2. Sensor field according to claim 1, characterized in that moisture can be measured in a spatially resolved manner by the sensor field.

3. Sensor field according to claim 1 or 2, characterized in that the base layer (3) consists of an organic material.

4. Sensor field according to one of the preceding claims, characterized in that the base layer (3) consists of a flexible organic material.

5. Sensor field according to claim 4, characterized by a base layer (3) in the form of a film.

6. Sensor field according to claim 5, characterized by a film made of a thermostable polyimide.

7. Sensor field according to claim 5 or 6, characterized by a on the base layer (3) applied planarization (4) made of an electrically insulating material.

8. Sensor field according to one of the preceding claims, characterized in that in the first insulation layer (6) holes (61) are made which are metallized to form the plated-through holes between the first conductor tracks (5) and the associated first electrodes (51).

9. Sensor field according to one of the preceding claims, characterized in that the first conductor tracks (5) and the second conductor tracks (7) cross orthogonally.

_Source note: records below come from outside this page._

(* ===== verification/Config.v ===== *)
(** * Configuration

    [config.py]: the settings the library loads from environment variables.
    [os.environ] is a map, [read_file] the outcome of reading a key file; the
    messages on the standard error stream are left out, an exit with status 1
    is the exception [SystemExit 1].  [urlsplit] is modelled for the scheme and
    the network location without its IPv6 bracket checks. *)

From Stdlib Require Import Ascii String.
From stdpp Require Import pretty.
From S2P Require Import Prelude PyStr PyCodec Json Effects PyNum Limits.
Local Open Scope string_scope.
Local Open Scope list_scope.
Local Open Scope effect_scope.

(** ** [AppConfig] *)

Record AppConfig := {
  cf_setup_token : str;
  cf_dev_mode : bool;
  cf_storage_path : str;
  cf_keys_file : str;
  cf_default_ttl : Z;
  cf_allowed_path_chars : str;
  cf_mcp_allowed_hosts : list str;
  cf_jwt_primary_key : bytes;
  cf_public_base_url : str;
  cf_jwt_secondary_key : option bytes;
  cf_jwt_primary_key_source : str;
  cf_log_format : str;
  cf_limits : LimitsConfig;
  cf_rate_limit_broadcast : str;
  cf_broadcast_max_targets : Z;
  cf_jwt_key_overlap_ttl : Z;
}.

Definition MIN_HS256_KEY_BYTES : Z := 32.

Definition exit1 {A} : res A := Raise (SystemExit 1).

(** ** Integers *)

Definition parse_cap (raw : str) : res (option Z) :=
  if decide (raw = "") then Ok None
  else match int_of_str raw with
       | None => exit1
       | Some value => if decide (value < 0)%Z then exit1 else Ok (Some value)
       end.

Definition parse_ttl (raw : str) (default : Z) : res Z :=
  if decide (raw = "") then Ok default
  else match int_of_str raw with
       | None => exit1
       | Some value => if decide (value <= 0)%Z then exit1 else Ok value
       end.

Definition parse_positive_int (raw : str) : res Z :=
  match int_of_str raw with
  | None => exit1
  | Some value => if decide (value <= 0)%Z then exit1 else Ok value
  end.

(** ** [_RATE_LIMIT_PATTERN] and its units *)

Definition RATE_UNIT_NORMALISE : list (str * str) :=
  [("sec", "second"); ("second", "second"); ("min", "minute"); ("minute", "minute");
   ("hour", "hour"); ("hourly", "hour")].

(** [[1-9]\d*]. *)
Definition rate_count (s : str) : bool :=
  match s with
  | String a s' => byte_in 49 57 a && str_forall is_digit s'
  | "" => false
  end.

Definition unit_of (u : str) : option str :=
  snd <$> find_first (λ kv : str * str, bool_decide (kv.1 = lower u)) RATE_UNIT_NORMALISE.

Definition parse_rate_limit (raw : str) : res str :=
  match split1 "/" (strip raw) with
  | Some (count, u) =>
      if rate_count count then
        match unit_of u with
        | Some canonical => Ok (count +:+ "/" +:+ canonical)
        | None => exit1
        end
      else exit1
  | None => exit1
  end.

(** ** Keys *)

Definition decode_jwt_key (raw : str) : res bytes :=
  match b64decode (strip raw) with
  | None => exit1
  | Some decoded => if decide (blen decoded < MIN_HS256_KEY_BYTES)%Z then exit1 else Ok decoded
  end.

(** ** The base URL *)

(** [urlsplit(raw)]: the scheme and the network location. *)
Definition scheme_char (a : ascii) : bool :=
  byte_in 65 90 a || byte_in 97 122 a || byte_in 48 57 a
  || bool_decide (a = "+"%char) || bool_decide (a = "-"%char) || bool_decide (a = "."%char).
Definition scheme_start (a : ascii) : bool := byte_in 65 90 a || byte_in 97 122 a.

Definition is_scheme (s : str) : bool :=
  match s with String a s' => scheme_start a && str_forall scheme_char s' | "" => false end.

Fixpoint take_netloc (s : str) : str :=
  match s with
  | String a s' =>
      if decide (a = "/"%char ∨ a = "?"%char ∨ a = "#"%char) then "" else String a (take_netloc s')
  | "" => ""
  end.

(** Line breaks and tabs are removed before splitting. *)
Fixpoint drop_unsafe (s : str) : str :=
  match s with
  | String a s' =>
      if byte_in 9 10 a || byte_in 13 13 a then drop_unsafe s' else String a (drop_unsafe s')
  | "" => ""
  end.

Definition urlsplit (raw : str) : str * str :=
  let url := drop_unsafe raw in
  let '(scheme, rest) := match split1 ":" url with
    | Some (s, rest) => if is_scheme s then (lower s, rest) else ("", url)
    | None => ("", url)
    end in
  (scheme, if startswith "//" rest then take_netloc (str_drop 2 rest) else "").

Section load.
(** [os.environ], and the text of a file or the exception reading it raises. *)
Variable env : gmap str str.
Variable read_file : str → res str.

Definition environ (k default : str) : str := match env !! k with Some v => v | None => default end.

Definition load_jwt_key_pair (value_var file_var : str) (required : bool)
    : res (option bytes * option str) :=
  let file_path := strip (environ file_var "") in
  if decide (file_path = "") then
    let env_value := strip (environ value_var "") in
    if decide (env_value = "") then
      if required then exit1 else Ok (None, None)
    else k <-? decode_jwt_key env_value;; Ok (Some k, Some "env")
  else
    match read_file file_path with
    | Raise e => if is_OSError e then exit1 else Raise e
    | Ok text =>
        let raw := strip text in
        if decide (raw = "") then exit1
        else k <-? decode_jwt_key raw;; Ok (Some k, Some "file")
    end.

Definition load_public_base_url (var_name : str) : res str :=
  let raw := strip (environ var_name "") in
  if decide (raw = "") then exit1
  else
    let '(scheme, netloc) := urlsplit raw in
    if bool_decide (scheme = "http" ∨ scheme = "https") && negb (bool_decide (netloc = ""))
    then Ok (rstrip "/" raw) else exit1.

(** [if env_var in os.environ: kwargs[field] = parse(...)]. *)
Definition env_field {A} (var : str) (parse : str → res A) (default : A) : res A :=
  match env !! var with Some raw => parse raw | None => Ok default end.

Definition load_limits_config : res LimitsConfig :=
  let d := default_limits_config in
  per_file <-? env_field "CASSETTA_PER_FILE_MAX" parse_cap (lc_per_file_max d);;
  total <-? env_field "CASSETTA_PER_BUNDLE_TOTAL_MAX" parse_cap (lc_per_bundle_total_max d);;
  count <-? env_field "CASSETTA_PER_BUNDLE_FILE_COUNT_MAX" parse_cap (lc_per_bundle_file_count_max d);;
  inline <-? env_field "CASSETTA_MAX_INLINE_SIZE" parse_cap (lc_max_inline_size d);;
  up <-? env_field "CASSETTA_UPLOAD_TOKEN_TTL" (λ raw, parse_ttl raw (lc_upload_token_ttl d))
           (lc_upload_token_ttl d);;
  down <-? env_field "CASSETTA_DOWNLOAD_CLAIM_TTL" (λ raw, parse_ttl raw (lc_download_claim_ttl d))
           (lc_download_claim_ttl d);;
  age <-? env_field "CASSETTA_PASSIVE_GC_MIN_AGE" (λ raw, parse_ttl raw (lc_passive_gc_min_age d))
           (lc_passive_gc_min_age d);;
  interval <-? env_field "CASSETTA_PASSIVE_GC_INTERVAL"
           (λ raw, parse_ttl raw (lc_passive_gc_interval d)) (lc_passive_gc_interval d);;
  Ok {| lc_per_file_max := per_file; lc_per_bundle_total_max := total;
        lc_per_bundle_file_count_max := count; lc_max_inline_size := inline;
        lc_upload_token_ttl := up; lc_download_claim_ttl := down;
        lc_passive_gc_min_age := age; lc_passive_gc_interval := interval |}.

(** [os.path.join(a, b)] of a relative [b]. *)
Definition path_join (a b : str) : str :=
  if decide (a = "") then b else if endswith "/" a then a +:+ b else a +:+ "/" +:+ b.

Definition load_default_ttl : res Z :=
  match int_of_str (environ "CASSETTA_DEFAULT_TTL" "0") with
  | None => exit1
  | Some ttl => if decide (ttl < 0)%Z then exit1 else Ok ttl
  end.

Definition load_log_format : str :=
  let raw := lower (environ "CASSETTA_LOG_FORMAT" "text") in
  if bool_decide (raw = "text" ∨ raw = "json") then raw else "text".

Definition split_hosts (raw : str) : list str :=
  filter (λ h, h ≠ "") (map strip (split "," raw)).

Definition load_config : res AppConfig :=
  match env !! "CASSETTA_SETUP_TOKEN" with
  | None => exit1
  | Some setup_token_raw =>
      let storage_path := environ "CASSETTA_STORAGE_PATH" "./data" in
      let keys_file := environ "CASSETTA_KEYS_FILE"
        (path_join (rstrip "/" storage_path +:+ ".keys") ".cassetta-keys.json") in
      default_ttl <-? load_default_ttl;;
      limits <-? load_limits_config;;
      primary <-? load_jwt_key_pair "CASSETTA_JWT_KEY" "CASSETTA_JWT_KEY_FILE" true;;
      secondary <-? load_jwt_key_pair "CASSETTA_JWT_KEY_SECONDARY" "CASSETTA_JWT_KEY_SECONDARY_FILE" false;;
      public_base_url <-? load_public_base_url "CASSETTA_PUBLIC_BASE_URL";;
      match primary with
      | (Some primary_key, Some primary_source) =>
          rate <-? parse_rate_limit (environ "CASSETTA_RATE_LIMIT_BROADCAST" "10/minute");;
          targets <-? parse_positive_int (environ "CASSETTA_BROADCAST_MAX_TARGETS" "1000");;
          overlap <-? parse_positive_int (environ "CASSETTA_JWT_KEY_OVERLAP_TTL" "600");;
          Ok {| cf_setup_token := setup_token_raw;
                cf_dev_mode := bool_decide (setup_token_raw = "");
                cf_storage_path := storage_path;
                cf_keys_file := keys_file;
                cf_default_ttl := default_ttl;
                cf_allowed_path_chars := environ "CASSETTA_ALLOWED_PATH_CHARS" "a-zA-Z0-9\-_./";
                cf_mcp_allowed_hosts := split_hosts (environ "CASSETTA_MCP_ALLOWED_HOSTS" "");
                cf_jwt_primary_key := primary_key;
                cf_public_base_url := public_base_url;
                cf_jwt_secondary_key := secondary.1;
                cf_jwt_primary_key_source := primary_source;
                cf_log_format := load_log_format;
                cf_limits := limits;
                cf_rate_limit_broadcast := rate;
                cf_broadcast_max_targets := targets;
                cf_jwt_key_overlap_ttl := overlap |}
      | _ => Raise AssertionError
      end
  end.
End load.

(** ** Lemmas *)

Lemma res_bind_Ok {A B} (r : res A) (f : A → res B) b :
  res_bind r f = Ok b ↔ ∃ a, r = Ok a ∧ f a = Ok b.
Proof. destruct r; cbn; naive_solver. Qed.

Lemma parse_positive_int_Ok raw v : parse_positive_int raw = Ok v → (0 < v)%Z.
Proof. unfold parse_positive_int, exit1. repeat case_match; naive_solver lia. Qed.

Lemma parse_ttl_Ok raw d v : (0 < d)%Z → parse_ttl raw d = Ok v → (0 < v)%Z.
Proof. unfold parse_ttl, exit1. repeat case_match; naive_solver lia. Qed.

Definition cap_ok (o : option Z) : Prop := match o with Some z => (0 ≤ z)%Z | None => True end.

Lemma parse_cap_Ok raw v : parse_cap raw = Ok v → cap_ok v.
Proof. unfold parse_cap, exit1. repeat case_match; intros [= <-]; cbn; try done. lia. Qed.

Lemma env_field_Ok {A} (P : A → Prop) env var parse (d v : A) :
  P d → (∀ raw v, parse raw = Ok v → P v) → env_field env var parse d = Ok v → P v.
Proof. unfold env_field. intros ??. case_match; naive_solver. Qed.

Lemma decode_jwt_key_Ok raw k : decode_jwt_key raw = Ok k → (32 ≤ blen k)%Z.
Proof.
  unfold decode_jwt_key, exit1, MIN_HS256_KEY_BYTES.
  repeat case_match; intros; simplify_eq. lia.
Qed.

Lemma load_jwt_key_pair_Ok env rf vv fv b k src :
  load_jwt_key_pair env rf vv fv b = Ok (Some k, src) → (32 ≤ blen k)%Z.
Proof.
  unfold load_jwt_key_pair, exit1. intros H.
  repeat case_match; simplify_eq;
    apply res_bind_Ok in H as (k' & Hk & ?); simplify_eq; by eapply decode_jwt_key_Ok.
Qed.

Lemma rstrip_length c s : (String.length (rstrip c s) ≤ String.length s)%nat.
Proof.
  induction s as [|a s IH]; [done|]. cbn [rstrip String.length].
  destruct (rstrip c s); [case_decide|]; simpl in *; lia.
Qed.

Lemma rstrip_last c s t : rstrip c s ≠ t +:+ String c "".
Proof.
  intros E. pose proof (rstrip_idemp c s) as H. rewrite E, rstrip_char in H.
  pose proof (rstrip_length c t) as Hl. rewrite H, string_length_app in Hl. simpl in Hl. lia.
Qed.

(** The range constraints on a limits configuration. *)
Record limits_in_range (l : LimitsConfig) : Prop := {
  lr_caps : cap_ok (lc_per_file_max l) ∧ cap_ok (lc_per_bundle_total_max l)
    ∧ cap_ok (lc_per_bundle_file_count_max l) ∧ cap_ok (lc_max_inline_size l);
  lr_ttls : (0 < lc_upload_token_ttl l)%Z ∧ (0 < lc_download_claim_ttl l)%Z
    ∧ (0 < lc_passive_gc_min_age l)%Z ∧ (0 < lc_passive_gc_interval l)%Z;
}.

Lemma load_limits_config_Ok env l : load_limits_config env = Ok l → limits_in_range l.
Proof.
  unfold load_limits_config. intros H.
  repeat (apply res_bind_Ok in H as (? & ? & H)). injection H as <-.
  repeat match goal with
  | H : env_field _ _ parse_cap _ = Ok ?v |- _ =>
      apply (env_field_Ok cap_ok) in H; [|done|by apply parse_cap_Ok]
  | H : env_field _ _ (λ raw, parse_ttl raw _) _ = Ok ?v |- _ =>
      apply (env_field_Ok (λ z, (0 < z)%Z)) in H; [|done|intros ??; by apply parse_ttl_Ok]
  end.
  split; done.
Qed.

Lemma load_public_base_url_Ok env var url :
  load_public_base_url env var = Ok url →
  url = rstrip "/" (strip (environ env var "")) ∧
  (urlsplit (strip (environ env var ""))).1 ∈ ["http"; "https"] ∧
  (urlsplit (strip (environ env var ""))).2 ≠ "".
Proof.
  unfold load_public_base_url, exit1. case_decide; [done|].
  destruct (urlsplit _) as [scheme netloc].
  destruct (_ && _) eqn:E; [|done]. intros [= <-]. bool_to_prop.
  rewrite !elem_of_cons. naive_solver.
Qed.

Lemma parse_rate_limit_Ok raw r :
  parse_rate_limit raw = Ok r →
  ∃ count u, r = count +:+ "/" +:+ u ∧ rate_count count = true ∧ u ∈ ["second"; "minute"; "hour"].
Proof.
  unfold parse_rate_limit, exit1. destruct (split1 _ _) as [[count u]|]; [|done].
  destruct (rate_count count) eqn:Ec; [|done].
  destruct (unit_of u) as [canonical|] eqn:Eu; [|done]. intros [= <-].
  exists count, canonical. split_and!; [done..|]. unfold unit_of in Eu.
  apply fmap_Some in Eu as ([k v] & [Hin _]%find_first_Some & ->).
  cbn [snd]. unfold RATE_UNIT_NORMALISE in Hin. rewrite !elem_of_cons.
  rewrite !elem_of_cons, elem_of_nil in Hin. naive_solver.
Qed.

Lemma load_log_format_cases env : load_log_format env ∈ ["text"; "json"].
Proof.
  unfold load_log_format. rewrite !elem_of_cons. case_bool_decide; naive_solver.
Qed.

(** ** Properties *)


Definition demo_env : gmap str str :=
  {[ "CASSETTA_SETUP_TOKEN" := "secret";
     "CASSETTA_JWT_KEY" := "QUJDREVGR0hJSktMTU5PUFFSU1RVVldYWVowMTIzNDU=";
     "CASSETTA_PUBLIC_BASE_URL" := "https://cassetta.example/";
     "CASSETTA_RATE_LIMIT_BROADCAST" := "5/Min";
     "CASSETTA_MAX_INLINE_SIZE" := "" ]}.
Definition no_files (_ : str) : res str := Raise (OSError ENOENT "").
Definition config_of (r : res AppConfig) : option AppConfig :=
  match r with Ok c => Some c | Raise _ => None end.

10. Sensor field according to one of the preceding claims, characterized in that the second electrodes (71) are formed by widened areas of the second conductor tracks (7).

11. Method for producing a sensor field for

Moisture measurement with the following steps:

Applying a thin base layer (3) made of a flexible organic material on a rigid auxiliary carrier (1); - Generation of a plurality of first conductor tracks (5) arranged on the base layer (3); Applying a first insulation layer (6) to the base layer (3) and the first conductor tracks (5); Making holes (61) in the insulation layer (6); Formation of a plurality of first electrodes (51), a plurality of second electrodes crossing the first conductor tracks (5)

Conductor tracks (7) and a plurality of second electrodes (71) on the first insulation layer (6), the first electrodes (51) being metallized with holes (61) in the insulation layer (6) with associated first conductor tracks (5) underneath are connected in an electrically conductive manner and the second electrodes (71) are connected in an electrically conductive manner to assigned second conductor tracks (7); Applying a moisture-sensitive layer (8) to the first insulation layer (6), the first electrodes (51), the second conductor tracks (7) and the second electrodes (71);

Detachment of the base layer (3) from the auxiliary carrier by the action of laser radiation (LS), which is directed through the auxiliary carrier (1) onto the base layer (3), the auxiliary carrier (1) consisting of a for detaching the base layer (3) used laser radiation (LS) is at least largely transparent material.